(** * yaml-sort: a shallow embedding of [yaml-sort.js] and its properties

    The program is a command-line wrapper around the js-yaml library:
    for each input it reads the text, parses it with [yaml.loadAll],
    serialises every document with [yaml.dump] (keys sorted), glues the
    texts together again and either writes the result or, in check mode,
    compares it with what it read.

    What is modelled:
    - text as [string], a sequence of 8-bit code units (the code units of a
      JavaScript string that are below 256);
    - the parsed command line as the record [Argv];
    - the outside world (terminal, file system) as the record [World];
    - js-yaml as two parameters [loadAll] and [dump] of a section: the
      library is not part of the repository;
    - the script itself as a small monad [Script] over the [success] flag and
      the log of effects, with three ways for a statement to complete:
      normally, by a thrown exception, or by [process.exit];
    - the event loop that runs the [fs.writeFile] callbacks once the script
      has come to its end.

    The file system is not still while the script runs: [fs.writeFile] opens
    its target for writing, which empties it, at some moment after the
    request, and a later [fs.readFileSync] of the same path may see that. So
    what a read returns is a matter of the world given the writes requested
    so far. The data of a write and its callback come from the event loop;
    a run ended by [process.exit] never gets there. The callbacks are run in
    the order of the requests. *)

From Stdlib Require Import String Ascii List ZArith Bool Lia.
From Stdlib Require Import Permutation Sorted.
From Stdlib Require OrderedTypeEx.
Import ListNotations.

Local Open Scope string_scope.
Local Open Scope Z_scope.

(** ** JavaScript strings *)

Module JS.

Definition LF : string := String "010"%char EmptyString.
Definition DQUOTE : ascii := "034"%char.
Definition SQUOTE : ascii := "'"%char.

(** [s.startsWith(p)] *)
Definition startsWith (s p : string) : bool := String.prefix p s.

(** WhiteSpace and LineTerminator code points below 256: TAB, LF, VT, FF,
    CR, SP and NBSP. *)
Definition isWhiteSpace (c : ascii) : bool :=
  match nat_of_ascii c with
  | 9%nat | 10%nat | 11%nat | 12%nat | 13%nat | 32%nat | 160%nat => true
  | _ => false
  end.

(** [s.trimStart()] *)
Fixpoint trimStart (s : string) : string :=
  match s with
  | EmptyString => EmptyString
  | String c s' => if isWhiteSpace c then trimStart s' else s
  end.

(** [a.join(sep)] on an array of strings *)
Definition join (a : list string) (sep : string) : string :=
  String.concat sep a.

(** [s1 !== s2] on strings *)
Definition strict_neq (s1 s2 : string) : bool := negb (String.eqb s1 s2).

End JS.

(** ** Exceptions and results *)

(** A thrown value; only its message is ever looked at ([console.error]). *)
Definition exn := string.

Inductive result (A : Type) : Type :=
| Returns (a : A)
| Throws (error : exn).
Arguments Returns {A} a.
Arguments Throws {A} error.

Definition result_bind {A B} (r : result A) (k : A -> result B) : result B :=
  match r with
  | Returns a => k a
  | Throws e => Throws e
  end.

Declare Scope result_scope.
Delimit Scope result_scope with result.
Notation "x <- r ;; k" := (result_bind r (fun x => k))
  (at level 61, r at next level, right associativity) : result_scope.

(** [a.map(f)] where [f] may throw: the elements are visited in order and the
    first exception ends the traversal. *)
Fixpoint map_result {A B} (f : A -> result B) (a : list A) : result (list B) :=
  match a with
  | [] => Returns []
  | x :: a' =>
      (y <- f x ;;
       ys <- map_result f a' ;;
       Returns (y :: ys))%result
  end.

(** ** The command line, as yargs hands it over ([argv]) *)

Record Argv : Type := {
  input : list string;          (* array: true, default '-' *)
  output : option string;       (* undefined when not given *)
  stdout : bool;
  check : bool;
  indent : Z;
  encoding : string;
  quotingStyle : string;
  forceQuotes : bool;
  lineWidth : Z
}.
--- --- ---
__TASK DESCRIPTION__:
Among the lines of the material, some contain the string "Arguments". State how many, and nothing more.

__ANSWER SPACE__:
2